Our insurance has deductibles or self-insured retentions and contains certain coverage exclusions. The current trend in the insurance industry is towards larger deductibles and self-insured retentions. In addition, insurance may not be available in the future at rates that we consider reasonable and commercially justifiable, compelling us to have larger deductibles or self-insured retentions to effectively manage expenses. As a result, we could become subject to material uninsured liabilities or situations where we have high deductibles or self-insured retentions that expose us to liabilities that could have a material adverse effect on our business, financial condition and results of operations.

 

In recent years, oilfield services companies have been the subject of a significant volume of wage and hour-related litigation, including claims brought under the Federal Labor Standards Act, in which employee pay practices have been challenged. We have been named as defendants in these lawsuits, and we do not maintain insurance for alleged wage and hour-related litigation. Some of these cases remain outstanding and are in various stages of negotiation and/or litigation. The frequency and significance of wage- or other employment-related claims may affect expenses, costs and relationships with employees and regulators. Additionally, we could become subject to material uninsured liabilities that could have a material adverse effect on our business, financial condition and results of operations.

 

Increased labor costs or the unavailability of skilled workers could hurt our business, financial condition and results of operations.

We are dependent upon a pool of available skilled employees to operate and maintain our business. We compete with other oilfield services businesses and other similar employers to attract and retain qualified personnel with the technical skills and experience required to provide the highest quality service. The demand for skilled workers is high and the supply is limited, and a shortage in the labor pool of skilled workers or other general inflationary pressures or changes in applicable laws and regulations could make it more difficult for us to attract and retain personnel and could require us to enhance our wage and benefits packages thereby increasing our operating costs.
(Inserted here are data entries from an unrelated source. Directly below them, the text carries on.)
(** X1: [calculateAgeRisk] gives 0 for a missing or non-numeric age and for
    an age below 40, 1 for an age from 40 to 65 inclusive, and 2 above 65
    (infinities included). *)
Theorem X1_age_risk_bands (a : jsnum) :
  let r := calculateAgeRisk a in
  (missing_or_nan a -> r = 0%Z)
  /\ (forall q : Q, a = JNumber (Fin q) -> (q < 40)%Q -> r = 0%Z)
  /\ (forall q : Q, a = JNumber (Fin q) -> (40 <= q)%Q -> (q <= 65)%Q -> r = 1%Z)
  /\ (forall q : Q, a = JNumber (Fin q) -> (65 < q)%Q -> r = 2%Z)
  /\ (a = JNumber NegInf -> r = 0%Z)
  /\ (a = JNumber PosInf -> r = 2%Z).
Proof.
  intros r. subst r.
  split; [apply age_missing_zero|].
  split; [|split; [|split]];
    [ intros q -> Hq | intros q -> H1 H2 | intros q -> Hq | ];
    try (rewrite age_risk_fin; case_Qle; first [reflexivity | exfalso; lra]).
  split; intros ->; reflexivity.
Qed.

(** X2: a temperature strictly between 99.5 and 99.6 falls in the gap
    between the normal band and the low-fever band: its sub-score is 0 and
    it does not set the fever flag. *)
Theorem X2_temperature_gap (patient : Patient) (q : Q) :
  temperature patient = JNumber (Fin q) -> (99.5 < q)%Q -> (q < 99.6)%Q ->
  RiskScores.temperature (PatientRiskAnalysis.riskScores (checkRisk patient)) = 0%Z
  /\ PatientRiskAnalysis.hasFever (checkRisk patient) = false.
Proof.
  intros Ht H1 H2. unfold checkRisk.
  cbn [PatientRiskAnalysis.riskScores PatientRiskAnalysis.hasFever RiskScores.temperature].
  rewrite Ht, temperature_risk_fin.
  cbn [js_ge ToNumber num_le is_null is_undefined isNaN andb negb].
  case_Qle; split; first [reflexivity | exfalso; lra].
Qed.

(** X3: [calculateTemperatureRisk] is monotone: a larger number never gets a
    smaller sub-score. *)
Theorem X3_temperature_risk_monotone (n1 n2 : num) :
  num_le n1 n2 = true ->
  (calculateTemperatureRisk (JNumber n1) <= calculateTemperatureRisk (JNumber n2))%Z.
Proof.
  intros H.
  pose proof (temperature_risk_range (JNumber n1)).
  pose proof (temperature_risk_range (JNumber n2)).
  destruct n1 as [q1| | |], n2 as [q2| | |]; simpl in H; try discriminate;
    try (change (calculateTemperatureRisk (JNumber PosInf)) with 2%Z; lia);
    try (change (calculateTemperatureRisk (JNumber NegInf)) with 0%Z; lia).
  apply Qle_bool_iff in H.
  rewrite !temperature_risk_fin. case_Qle; first [lia | exfalso; lra].
Qed.

(** X4: [calculateAgeRisk] is monotone: an older age never gets a smaller
    sub-score. *)
Theorem X4_age_risk_monotone (n1 n2 : num) :
  num_le n1 n2 = true ->
  (calculateAgeRisk (JNumber n1) <= calculateAgeRisk (JNumber n2))%Z.
Proof.
  intros H.
  pose proof (age_risk_range (JNumber n1)).
  pose proof (age_risk_range (JNumber n2)).
  destruct n1 as [q1| | |], n2 as [q2| | |]; simpl in H; try discriminate;
    try (change (calculateAgeRisk (JNumber PosInf)) with 2%Z; lia);
    try (change (calculateAgeRisk (JNumber NegInf)) with 0%Z; lia).
  apply Qle_bool_iff in H.
  rewrite !age_risk_fin. case_Qle; first [lia | exfalso; lra].
Qed.

(** X5: the blood-pressure sub-score is 3 (stage 2) exactly when both values
    parse, one of S >= 140 or D >= 90 holds, and neither S in 130..139 nor
    D in 80..89 holds (comparisons of JS numbers, so an overlong run read as
    +Infinity counts as >= 140): the stage-1 clauses, tested first, take
    precedence, so e.g. "150/85" and "135/95" score 2. *)
Theorem X5_bp_stage2_exact (bp : bpval) :
  calculateBloodPressureRisk bp = 3%Z
  <-> exists s d : num,
        parseBloodPressure bp = mk_bp_parsed (Some s) (Some d)
        /\ (num_le (Fin 140) s || num_le (Fin 90) d) = true
        /\ (num_le (Fin 130) s && num_le s (Fin 139)) = false
        /\ (num_le (Fin 80) d && num_le d (Fin 89)) = false.
Proof.
  unfold calculateBloodPressureRisk.
  destruct (parseBloodPressure bp) as [[s|] [d|]] eqn:Hp.
  - destruct (parse_nat_or_inf _ _ _ Hp) as [Hs Hd].
    transitivity ((num_le (Fin 140) s || num_le (Fin 90) d) = true
                  /\ (num_le (Fin 130) s && num_le s (Fin 139)) = false
                  /\ (num_le (Fin 80) d && num_le d (Fin 89)) = false).
    + unfold bp_return_of. cbn [systolic diastolic].
      destruct Hs as [(zs & _ & ->)| ->], Hd as [(zd & _ & ->)| ->];
        num_cmp_Z; split; intro;
        repeat match goal with Hc : _ /\ _ |- _ => destruct Hc end;
        first [discriminate | lia | (repeat split; reflexivity)].
    + split.
      * intros H. exists s, d. split; [reflexivity | exact H].
      * intros (s' & d' & Hsd & H). injection Hsd as <- <-. exact H.
  - split; [discriminate|]. intros (s' & d' & Hsd & _). discriminate.
  - split; [discriminate|]. intros (s' & d' & Hsd & _). discriminate.
  - split; [discriminate|]. intros (s' & d' & Hsd & _). discriminate.
Qed.

(** X6: the fever flag of [checkRisk] is set exactly when the temperature
    sub-score is positive. *)
Theorem X6_fever_iff_temperature_score (patient : Patient) :
  PatientRiskAnalysis.hasFever (checkRisk patient) = true
  <-> (1 <= RiskScores.temperature (PatientRiskAnalysis.riskScores (checkRisk patient)))%Z.
Proof.
  unfold checkRisk.
  cbn [PatientRiskAnalysis.riskScores PatientRiskAnalysis.hasFever RiskScores.temperature].
  destruct (temperature patient) as [| |[q| | |]];
    try (cbn; split; intros H; first [discriminate | lia | reflexivity]).
  rewrite temperature_risk_fin.
  cbn [js_ge ToNumber num_le is_null is_undefined isNaN andb negb].
  case_Qle; split; intros; first [lia | discriminate | reflexivity | exfalso; lra].
Qed.

(** X7: a field that is missing or invalid contributes 0 to the total: an
    unparsed blood pressure, a missing or NaN temperature, a missing or NaN
    age each zero their own sub-score; hence a record with a data-quality
    issue has a total of at most 5 (and can still be high-risk). *)
Theorem X7_data_quality_total_bound (patient : Patient) :
  let r := PatientRiskAnalysis.riskScores (checkRisk patient) in
  (systolic (parseBloodPressure (blood_pressure patient)) = None
   \/ diastolic (parseBloodPressure (blood_pressure patient)) = None ->
   RiskScores.bloodPressure r = 0%Z)
  /\ (missing_or_nan (temperature patient) -> RiskScores.temperature r = 0%Z)
  /\ (missing_or_nan (age patient) -> RiskScores.age r = 0%Z)
  /\ (hasDataQualityIssues patient = true -> (RiskScores.total r <= 5)%Z).
Proof.
  intros r. subst r. cbn [checkRisk PatientRiskAnalysis.riskScores RiskScores.bloodPressure
    RiskScores.temperature RiskScores.age RiskScores.total].
  split; [apply bp_missing_zero|].
  split; [apply temperature_missing_zero|].
  split; [apply age_missing_zero|].
  pose proof (bp_risk_range (blood_pressure patient)).
  pose proof (temperature_risk_range (temperature patient)).
  pose proof (age_risk_range (age patient)).
  unfold hasDataQualityIssues.
  destruct (parseBloodPressure (blood_pressure patient)) as [[s|] [d|]] eqn:Hp; cbn;
    try (rewrite bp_missing_zero by (rewrite Hp; auto); lia).
  destruct (is_null (temperature patient) || is_undefined (temperature patient)
            || isNaN (temperature patient)) eqn:Ht.
  - apply guard_missing_or_nan, temperature_missing_zero in Ht. lia.
  - destruct (is_null (age patient) || is_undefined (age patient) || isNaN (age patient)) eqn:Ha;
      [|discriminate].
    apply guard_missing_or_nan, age_missing_zero in Ha. lia.
Qed.

(** ** The batch analyser over concatenated inputs *)

Lemma analyzePatients_app (l1 l2 : list Patient) :
  analyzePatients (l1 ++ l2)
  = mk_analysis_result
      (highRiskPatients (analyzePatients l1) ++ highRiskPatients (analyzePatients l2))
      (feverPatients (analyzePatients l1) ++ feverPatients (analyzePatients l2))
      (dataQualityIssues (analyzePatients l1) ++ dataQualityIssues (analyzePatients l2))
      (analyses (analyzePatients l1) ++ analyses (analyzePatients l2)).
Proof.
  unfold analyzePatients. cbn.
  rewrite !map_app, !filter_app, !map_app. reflexivity.
Qed.

(** X8: analysing a concatenation of record lists (as App.tsx does with the
    pages it loads) gives, for the classifications and for each of the three
    identifier lists, the concatenation of the results of the parts. *)
Theorem X8_analyzePatients_concat (l1 l2 : list Patient) :
  analyzePatients (l1 ++ l2)
  = mk_analysis_result
      (highRiskPatients (analyzePatients l1) ++ highRiskPatients (analyzePatients l2))
      (feverPatients (analyzePatients l1) ++ feverPatients (analyzePatients l2))
      (dataQualityIssues (analyzePatients l1) ++ dataQualityIssues (analyzePatients l2))
      (analyses (analyzePatients l1) ++ analyses (analyzePatients l2)).
Proof. apply analyzePatients_app. Qed.

(** ** The alert map: the last record with an identifier wins *)

Lemma build_alert_map_snoc (l : list PatientRiskAnalysis.t) (a : PatientRiskAnalysis.t) :
  build_alert_map (l ++ [a])
  = set_alert (build_alert_map l) (PatientRiskAnalysis.patientId a) (alert_entry_of a).
Proof. unfold build_alert_map. rewrite fold_left_app. reflexivity. Qed.

Lemma snoc_split {A : Type} (l : list A) (x : A) (pre : list A) (p : A) (post : list A) :
  l ++ [x] = pre ++ p :: post ->
  (post = [] /\ l = pre /\ x = p)
  \/ (exists post', post = post' ++ [x] /\ l = pre ++ p :: post').
Proof.
  destruct post as [|y post'] using rev_ind; intros H.
  - left. apply app_inj_tail in H as [-> ->]. auto.
  - right. clear IHpost'.
    rewrite app_comm_cons, app_assoc in H. apply app_inj_tail in H as [-> ->].
    exists post'. auto.
Qed.

(** Where every assignment made an own property, the entry at a key would
    be the one of the last analysis with that identifier. *)
Definition last_entry (l : list PatientRiskAnalysis.t) : string -> option AlertEntry.t :=
  fold_left
    (fun m (a : PatientRiskAnalysis.t) k' =>
       if String.eqb k' (PatientRiskAnalysis.patientId a) then Some (alert_entry_of a)
       else m k')
    l (fun _ => None).

Lemma last_entry_snoc (l : list PatientRiskAnalysis.t) (a : PatientRiskAnalysis.t) (k : string) :
  last_entry (l ++ [a]) k
  = if String.eqb k (PatientRiskAnalysis.patientId a) then Some (alert_entry_of a)
    else last_entry l k.
Proof. unfold last_entry. rewrite fold_left_app. reflexivity. Qed.

(** Own properties hold the last entry of every key but "__proto__"; the
    prototype is the last entry of "__proto__", if any. *)
Lemma build_alert_map_parts (l : list PatientRiskAnalysis.t) :
  (forall k, own_entries (build_alert_map l) k
             = if String.eqb k "__proto__" then None else last_entry l k)
  /\ prototype_entry (build_alert_map l) = last_entry l "__proto__".
Proof.
  induction l as [|a l IH] using rev_ind.
  - split; [intros k; destruct (String.eqb k "__proto__"); reflexivity | reflexivity].
  - destruct IH as [IHo IHp]. rewrite build_alert_map_snoc. unfold set_alert.
    destruct (String.eqb (PatientRiskAnalysis.patientId a) "__proto__") eqn:Ea;
      cbn [own_entries prototype_entry].
    + apply String.eqb_eq in Ea. split.
      * intros k. rewrite IHo, last_entry_snoc, Ea.
        destruct (String.eqb k "__proto__"); reflexivity.
      * rewrite last_entry_snoc, Ea. reflexivity.
    + split.
      * intros k. rewrite last_entry_snoc.
        destruct (String.eqb k "__proto__") eqn:Ek.
        -- apply String.eqb_eq in Ek. subst k. rewrite String.eqb_sym, Ea, IHo. reflexivity.
        -- rewrite IHo, Ek. reflexivity.
      * rewrite IHp, last_entry_snoc, String.eqb_sym, Ea. reflexivity.
Qed.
Although our employees are not covered by a collective bargaining agreement, union organizational efforts could occur and, if successful, could increase our labor costs. A significant increase in the wages paid by competing employers or the unionization of groups of our employees could result in increases in the wage rates that we must pay. Likewise, laws and regulations to which we are subject, such as the Fair Labor Standards Act, which governs such matters as minimum wage, overtime and other working conditions, can increase our labor costs or subject us to liabilities to our employees. Our operations are also exposed to risks of claims for alleged employment-related liabilities, including risks of claims related to alleged wrongful termination or discrimination, wage payment practices, retaliation claims and other human resource related matters. We cannot assure you that labor costs will not increase. Increases in our labor costs or unavailability of skilled workers could impair our capacity, diminish our profitability and have a material adverse effect on our business, financial condition and results of operations.  
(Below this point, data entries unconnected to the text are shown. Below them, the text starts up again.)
(** C4.  Each percentage of change is guarded: with every division checked
    the computation never raises, and when the baseline (the start value)
    equals 0 the percentage is the integer 0, in the windowed trend, in the
    full-series analysis and in the changes of a period. *)
Theorem percent_change_zero_baseline
    (df : DataFrame) (metric : string) (days : Z) :
  (forall change start,
      percent_or_zero_checked change start
      = Some (percent_or_zero change start))
  /\
  (forall change start,
      (start =? 0) = true -> percent_or_zero change start = PyInt 0)
  /\
  (forall t,
      _calculate_trend df metric days = trend_result t ->
      (iloc_first (dropna (column (trend_window df days) metric)) =? 0) = true ->
      tr_percent_change t = PyInt 0)
  /\
  (forall a,
      _analyze_metric_trend df metric = Value a ->
      (iloc_first (dropna (column df metric)) =? 0) = true ->
      ma_total_change_percent a = PyInt 0)
  /\
  (forall c,
      In (metric, c) (_calculate_period_changes df) ->
      (iloc_first (column df metric) =? 0) = true ->
      pc_percent c = PyInt 0).
Proof.
  split; [exact percent_or_zero_checked_total|].
  split; [exact percent_or_zero_zero|].
  split; [|split].
  - intros t Ht Hzero.
    destruct (_calculate_trend_result df metric days t Ht) as [_ ->].
    cbn [tr_percent_change].
    rewrite percent_or_zero_zero by exact Hzero. reflexivity.
  - intros a. unfold _analyze_metric_trend.
    destruct (List.length (dropna (column df metric)) <? 2)%nat;
      [discriminate|].
    intros [= <-] Hzero. cbn [ma_total_change_percent].
    rewrite percent_or_zero_zero by exact Hzero. reflexivity.
  - intros c. unfold _calculate_period_changes.
    destruct (List.length df <? 2)%nat; [intros []|].
    rewrite in_map_iff. intros [m [[= -> <-] _]] Hzero.
    cbn [pc_percent].
    rewrite percent_or_zero_zero by exact Hzero. reflexivity.
Qed.
(** * abbrevIso: ISO-4 title abbreviation

    A shallow embedding of the JavaScript library (PrefixTree.js,
    collation.js, AbbrevIso.js) and the properties proved about it.

    Conventions of the embedding.
    - A JavaScript string is the list of its UTF-16 code units ([jsstring]);
      [length], [substr], [charAt] count code units, while [for .. of] and
      [Array.from] iterate code points ([codePoints]).
    - A function that may throw returns an [outcome]; [Throw] carries the
      kind of the exception.
    - Built-ins of the host whose tables are not part of the repository
      (Unicode normalisation, case mapping, the parser of the RegExp
      constructor) are the fields of the class [Host]. *)

From Stdlib Require Import NArith ZArith Lia.
From stdpp Require Import base option list gmap strings sorting.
We may be unable to retain personnel who are key to our operations.

Our success, among other things, is dependent on our ability to attract, develop and retain highly qualified senior management and other key personnel. Competition for key personnel is intense, and our ability to attract and retain key personnel is dependent on a number of factors, including prevailing market conditions and compensation packages offered by companies competing for the same talent. The inability to hire, develop and retain these key employees may adversely affect our business, financial condition and results of operations.

19


 

We have operated at a loss in the past, and there is no assurance of our profitability in the future.

Historically, we have experienced periods of low demand for our services and have incurred operating losses. In the future, we may not be able to reduce our costs or increase our revenues sufficiently to achieve or maintain profitability and generate positive operating income. Under such circumstances, we may incur further operating losses and experience negative operating cash flow.
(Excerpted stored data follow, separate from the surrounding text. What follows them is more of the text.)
(** * InterviewMate / parental_monitor: capture-to-storage pipeline

    A shallow embedding of the Python package [parental_monitor]
    (logger.py, utils.py, screenshot_capture/__init__.py,
    keystroke_capture/{windows,linux}.py, main.py) and the properties of
    its specification that concern the encrypted daily log store, the
    key life cycle, the keyword filter and the screenshot scheduler.

    Python code that mutates module globals, touches the file system,
    prints, sleeps or raises is modelled in a reader/state/exception
    monad [M]: the reader part [Env] holds what the program can only
    observe (platform, I/O faults, local time, entropy, the stop event,
    the window and screen collaborators), the state part [State] holds
    what it changes (file system, clock, console, module globals). *)

From Stdlib Require Import ZArith QArith Qround String Ascii List Bool Lia.
From Stdlib Require Import Qabs DecimalString Lqa.
From stdpp Require Import base option gmap strings.
Import ListNotations.

Close Scope Q_scope.
Local Open Scope string_scope.
Local Open Scope Z_scope.

(** ** Python values *)

(** A number read from [config.yaml]: YAML [5] loads as an [int], [0.2]
    as a [float].  A float is represented by the rational it denotes;
    what the scheduler does with it depends on its dynamic type and its
    sign only. *)
Inductive pynum : Type :=
| PyInt (n : Z)
| PyFloat (x : Q).

Inductive exn : Type :=
| OSError (msg : string)
| ValueError (msg : string)
| RuntimeError (msg : string)
| TypeError (msg : string)
| ZeroDivisionError
| InvalidToken
| NotImplementedError (msg : string).

Inductive res (A : Type) : Type :=
| Ok (a : A)
| Raise (e : exn).
Arguments Ok {A} a.
Arguments Raise {A} e.

(** [str(e)] as used by the f-strings of the error messages. *)
Definition exn_str (e : exn) : string :=
  match e with
  | OSError m | ValueError m | RuntimeError m | TypeError m
  | NotImplementedError m => m
  | ZeroDivisionError => "division by zero"
  | InvalidToken => ""
  end.

Definition is_NotImplementedError (e : exn) : bool :=
  match e with NotImplementedError _ => true | _ => false end.

(** [except FileNotFoundError]: the subclass of [OSError] that the
    interpreter picks for [errno] 2 ([ENOENT]); the text of such an
    error starts with its [errno]. *)
Definition is_FileNotFoundError (e : exn) : bool :=
  match e with OSError msg => String.prefix "[Errno 2] " msg | _ => false end.

(** ** The environment and the program state *)

(** [sys.platform]: ['win32'], ['linux...'] or another name *)
Inductive Platform : Type := Win32 | Linux | OtherPlatform (name : string).

(** [os.name == 'posix'] *)
Definition os_name_posix (p : Platform) : bool :=
  match p with Win32 => false | _ => true end.

Inductive os_op : Type :=
| OpMakedirs (p : string)
| OpRead (p : string)
| OpWrite (p : string)
| OpAppend (p : string)
| OpChmod (p : string).

Record datetime : Type := {
  dt_year : N; dt_month : N; dt_day : N;
  dt_hour : N; dt_minute : N; dt_second : N
}.

Inductive Node : Type :=
| File (content : string) (mode : Z)
| Dir (mode : Z).

(** ** The Fernet primitive (package [cryptography])

    The cipher is an external library: the model takes its four
    operations from the environment and does not look inside them. *)

Record FernetLib : Type := {
  (** [Fernet.generate_key()] from the 32 bytes of [os.urandom(32)] *)
  lib_generate_key : string -> string;
  (** whether [Fernet(key)] accepts [key]; otherwise it raises
      [ValueError] *)
  lib_key_ok : string -> bool;
  (** [Fernet(key).encrypt(data)] at [int(time.time())] with the 16
      bytes of [os.urandom(16)] as initialisation vector *)
  lib_encrypt : string -> Z -> string -> string -> string;
  (** [Fernet(key).decrypt(token)]; [None] stands for [InvalidToken] *)
  lib_decrypt : string -> string -> option string
}.

(** What the library documents: generated keys are accepted, and a token
    decrypts, under the key that made it, to the data it was made from. *)
Record FernetCorrect (L : FernetLib) : Prop := {
  lib_generate_key_ok :
    forall r, String.length r = 32%nat -> lib_key_ok L (lib_generate_key L r) = true;
  lib_round_trip :
    forall k t iv p,
      lib_key_ok L k = true ->
      String.length iv = 16%nat ->
      lib_decrypt L k (lib_encrypt L k t iv p) = Some p
}.

Record Env : Type := {
  sys_platform : Platform;
  (** an I/O operation the system refuses, with the message of its
      [OSError] *)
  faults : os_op -> option string;
  umask : Z;
  (** local wall-clock time at a given value of [time.time()] *)
  localtime : Q -> datetime;
  (** the bytes [os.urandom] hands out, by position *)
  entropy : nat -> ascii;
  (** the moment another thread sets the stop event, if ever *)
  stop_at : option Q;
  (** active-window collaborator: process name and window title *)
  active_window : string * string;
  (** screen-capture collaborator: whether building the capturer fails
      (with the message of its [RuntimeError]), and what [capture()]
      gives at a given time: PNG bytes, [None], or an exception *)
  capturer_init_error : option string;
  screen : Q -> res (option string);
  (** [os.path] of the platform *)
  path_join : string -> string -> string;
  path_dirname : string -> string;
  path_basename : string -> string;
  path_isabs : string -> bool;
  path_abspath : string -> string;
  (** [str.lower] and [str.isspace] of the interpreter's Unicode tables,
      and how it prints a float *)
  str_lower : string -> string;
  chr_isspace : ascii -> bool;
  float_repr : Q -> string;
  (** the installed [cryptography.fernet] *)
  fernet_lib : FernetLib
}.

(** The cipher object [Fernet(key)]: it keeps the key it was built from. *)
Record Fernet : Type := { fernet_key : string }.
Our business may be adversely affected by a deterioration in general economic conditions or a weakening of the broader energy industry.

The oil and gas industry has historically been both cyclical and seasonal. Activity levels are driven primarily by E&P company capital spending, well completions and workover activity, the geological characteristics of the producing wells and their effect on the services required to commence and maintain production levels, and our customers’ capital and operating budgets. All of these indicators are driven by commodity prices, which are affected by both domestic and global supply and demand factors. In particular, while U.S. oil and natural gas prices are correlated with global oil price movements, they are also affected by local market weather and consumption patterns. A prolonged economic slowdown, a recession in the United States, adverse events relating to the energy industry and local, regional and national economic conditions and factors, particularly a slowdown in the E&P industry, could negatively impact our operations and therefore adversely affect our results. The risks associated with our business are more acute during periods of economic slowdown or recession because such periods may be accompanied by decreased spending by our customers.

We may need to obtain additional capital or financing to fund expansion of our asset base, which could increase our financial leverage, or we may not be able to finance our capital needs.

Prior to the spin-off, we were a segment of KLX, who funded our capital expenditures. In order to expand our asset base, we may need to make significant capital expenditures. If we do not make sufficient or effective capital expenditures, we will be unable to organically expand our business operations.

We intend to fund our future capital expenditures primarily with cash flows from operating activities and existing cash balances. To the extent our cash and cash flows from operating activities are not sufficient, we could borrow under our $100.0 million senior secured asset-based lending facility (the “ABL Facility”). If our cash, cash flows from operating activities and borrowings under the ABL Facility are not sufficient to fund our capital expenditures, we would be required to fund these expenditures through the incurrence of additional debt or the issuance of debt or equity securities or pursue alternative financing plans, such as refinancing or restructuring future debt, selling assets or reducing or delaying acquisitions or capital investments, such as planned upgrades or acquisitions of equipment and refurbishments of equipment, even if previously publicly announced.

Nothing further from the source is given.